30 May, 2018 at 17:32 | Posted in Economics | 1 Comment

“Fisher Says Prices of Stocks Are Low,” said a headline in the New York Times on October 22, 1929, referring to economist Irving Fisher. Two days later, the stock market crashed, and by the end of November the New York Stock Exchange was down 30 percent from its peak. Fisher had based his statement on strong earnings reports, few industrial disputes, and evidence of high investment in research and development (R&D) and in other intangible capital. But since market prices fell dramatically so soon after Fisher’s statement, most analysts and economic historians concluded that Fisher was wrong: in October 1929 stocks were overvalued.

chicIn this paper, we use modern growth theory to evaluate this conclusion. When stocks of corporations are correctly priced, this theory says, their market value should equal the value of corporations’ productive assets, what we will call the fundamental value of corporations.2 Productive assets include both tangible and intangible assets. We have direct measures of corporate tangible capital and land and of the tax rates that affect the prices of these assets. We also have measures of profits and the growth rate of the economy which, together with the tangible capital measures, allow us to infer the size of the stock of intangible capital in the corporate sector. We thus can compare the total value of corporate productive assets to the actual market value of corporate stocks at the time of the crash.

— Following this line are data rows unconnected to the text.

(** [isFakeUA_iff] on sample data. *)
Lemma isFakeUA_iff_witness :
  isFakeUA sample_cfg "Mozilla/5.0 (compatible; Googlebot/2.1)" = true.
Proof.
  apply (proj2 (isFakeUA_iff sample_cfg "Mozilla/5.0 (compatible; Googlebot/2.1)")).
  split; [reflexivity|].
  exists "Mozilla/5.0 (compatible; Google", "bot", "/2.1)".
  split; [reflexivity|]. right. right. reflexivity.
Defined.

(** ** The Content-Length guard *)

(** X15.  The middleware stops a request, so that the run evaluates no other
    guard, exactly when the limit is not negative and the declared length is
    above it.  A request that declares no length (the length is then -1) and
    a server with a negative limit are never stopped by it. *)
Theorem length_guard_iff (cfg : config.Config) (env : Env)
    (r : http.Request) (t : gmap string rateInfo) :
  let s := final_state (serve cfg env r (start t)) in
  let max := config.MaxBodySize (config.Options cfg) in
  (stages (journal s) = [ContentLengthGuard] <-> 0 <= max < http.ContentLength r)
  /\ (http.ContentLength r = -1 \/ max < 0 -> MethodGuard ∈ stages (journal s)).
Proof.
  intros s max.
  assert (Hs : s = final_state (serve cfg env r (start t))) by reflexivity.
  clearbody s. revert Hs. subst max.
  run_server; intros ->; reduce_state;
    match goal with
    | H : _ && _ && _ = _ |- _ =>
        first [ apply andb_true_iff in H as [H ?]; apply andb_true_iff in H as [? ?]
              | apply andb_false_iff in H as [H|H];
                [apply andb_false_iff in H as [H|H]|] ]
    end;
    repeat match goal with
      | H : negb _ = true |- _ => apply negb_true_iff in H
      | H : negb _ = false |- _ => apply negb_false_iff in H
      | H : (_ <=? _) = true |- _ => apply Z.leb_le in H
      | H : (_ <=? _) = false |- _ => apply Z.leb_gt in H
      | H : (_ <? _) = true |- _ => apply Z.ltb_lt in H
      | H : (_ <? _) = false |- _ => apply Z.ltb_ge in H
      | H : (_ =? _) = true |- _ => apply Z.eqb_eq in H
      | H : (_ =? _) = false |- _ => apply Z.eqb_neq in H
      end;
    (split; [split; [first [done | intros [=] | lia] | first [done | lia]]|]);
    first [ intros _; apply elem_of_cons; right; apply elem_of_cons; by left | lia ].
Qed.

Our results support Fisher’s view. A conservative estimate of the fundamental value of U.S. corporations in 1929—which assumes as low a value for intangible capital as observations allow—is at least 21 times the value of after-tax corporate earnings (or 1.9 times gross national product or GNP). The highest estimate of the actual 1929 market value of corporate stocks (based on samples of publicly traded stocks) is 19 times the value of after-tax corporate earnings at their peak in 1929 (or 1.67 times GNP). This is strong evidence that Fisher was right: stock prices in the fall of 1929 were a little low relative to fundamental values.

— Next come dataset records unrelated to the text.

(** * LyricsFlip front-end: system calls and challenge modal

    A shallow embedding of [src/lib/dojo/useSystemCalls.ts] (the hook that
    submits the create / join / start round transactions and patches the
    local entity store optimistically) and of the display logic of the
    [ChallengeModal] component.

    Conventions of the embedding.
    - A JavaScript [bigint] is a [Z].  A [number] that takes part in
      arithmetic is an IEEE-754 binary64 value, modelled with the Standard
      Library's [spec_float] at precision 53 and maximal exponent 1024.
    - A function that can throw returns a [Result]; an [async] function is
      run to completion, one [await] after the other, in a state-and-error
      monad over the [World] (the store and the trace of calls made).
    - What the environment decides (the outcome of a remote action, the
      value of [uuidv4()], a reading of [Date.now()]) is an argument.
    - The entity store, the remote client and [getEntityIdFromKeys] belong
      to external packages: they are variables of the sections below.
    - The entities and the round data are first taken in the shape the
      code writes and expects: a [Rounds] model with its [round], amounts
      and state codes that are bigints.  [AnyDraft] and [ChallengeModalAny]
      then take them as the code receives them ([draft: any],
      [BigNumberish]), with the exceptions this adds. *)

From Stdlib Require Import ZArith Lia List Ascii String.
From Stdlib Require Import Floats.SpecFloat.
From stdpp Require Import base option list strings pretty gmap fin_maps.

Ellen McGrattan & Edward Prescott

I think we better leave the commenting​ on this “research” to Robert Solow:

4703325Suppose someone sits down where you are sitting right now and announces to me that he is Napoleon Bonaparte. The last thing I want to do with him is to get involved in a technical discussion of cavalry tactics at the battle of Austerlitz. If I do that, I’m getting tacitly drawn into the game that he is Napoleon. Now, Bob Lucas and Tom Sargent like nothing better than to get drawn into technical discussions, because then you have tacitly gone along with their fundamental assumptions; your attention is attracted away from the basic weakness of the whole story. Since I find that fundamental framework ludicrous, I respond by treating it as ludicrous – that is, by laughing at it – so as not to fall into the trap of taking it seriously and passing on to matters of technique.

Robert Solow

1 Comment

  1. I think I have read that Fisher lost around $6M (I believe this is in dollars of the day!) in the Crash of ’29 and was bankrupted. He had to be bailed out by someone like his sister-in-law.